WHAT THE EXERCISE ASKS :: Where a line of the records contains the word "split", show that line.

INFORMATION PROVIDED ::
Lemma gen_avg_test_stats_witness :
  ∃ w', gen_avg_duration demo_rc demo_world = Ok w' ∧
    test_stats (read (w_fs w') (durations_path demo_rc)) "boot.ktest" "a" "" "" =
    Some (Ok (Some (mkStats 1 1 0 7))).
Proof.
  destruct demo_results as [H1 H2]. destruct demo_ready as [Hr|Hr];
    destruct (gen_avg_test_stats _ _ _ "boot.ktest" "a" "" "" Hr) as (w' & Hw & Ht);
    exists w'; (split; [done|]); rewrite Ht;
    change (subtest_result_key "boot.ktest" "a" "" "") with "boot.a";
    change (Config.output_dir demo_rc) with ["out"].
  - rewrite H1. reflexivity.
  - rewrite H2. reflexivity.
Defined.
(** A history with an entry that is not text: found before the search meets it,
    and a panic. *)
Definition demo_durations : durations :=
  [mkDur (Some "boot.a") 7 1 1 0; mkDur (Some "boot.b") 9 2 0 2; mkDur (Some (String "255" "")) 1 1 1 0].
Lemma demo_searches :
  test_stats (Some (serialize demo_durations)) "boot.ktest" "b" "" "" = Some (Ok (Some (mkStats 2 0 2 9))) ∧
  test_stats (Some (serialize demo_durations)) "boot.ktest" "c" "" "" = Some Panic.
Proof. split; computed. Qed.
Lemma test_stats_sound_witness :
  (∃ d e, Some (serialize demo_durations) ≫= deserialize = Some d ∧ e ∈ d ∧ d_test e = Some "boot.b" ∧
    d_duration e = 9%Z) ∧
  (∃ d e t, Some (serialize demo_durations) ≫= deserialize = Some d ∧ e ∈ d ∧ d_test e = Some t ∧
     valid_utf8 t = false).
Proof.
  destruct demo_searches as [Hb Hc]. split.
  - destruct (test_stats_sound (Some (serialize demo_durations)) "boot.ktest" "b" "" "") as (res & Hr & _ & Hs & _).
    rewrite Hb in Hr. apply (inj Some) in Hr. destruct (Hs _ (eq_sym Hr)) as (d & e & Hd & He & Ht & Hst).
    exists d, e. split; [exact Hd|]. split; [exact He|]. split; [exact Ht|].
    by apply (f_equal st_duration) in Hst.
  - destruct (test_stats_sound (Some (serialize demo_durations)) "boot.ktest" "c" "" "") as (res & Hr & Hp & _).
    rewrite Hc in Hr. apply (inj Some) in Hr. exact (Hp (eq_sym Hr)).
Defined.
End witnesses.
End Stats.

RESPONSE BELOW ::
    exists w'; (split; [done|]); rewrite Ht;
Proof. split; computed. Qed.
  destruct demo_searches as [Hb Hc]. split.
    exists d, e. split; [exact Hd|]. split; [exact He|]. split; [exact Ht|].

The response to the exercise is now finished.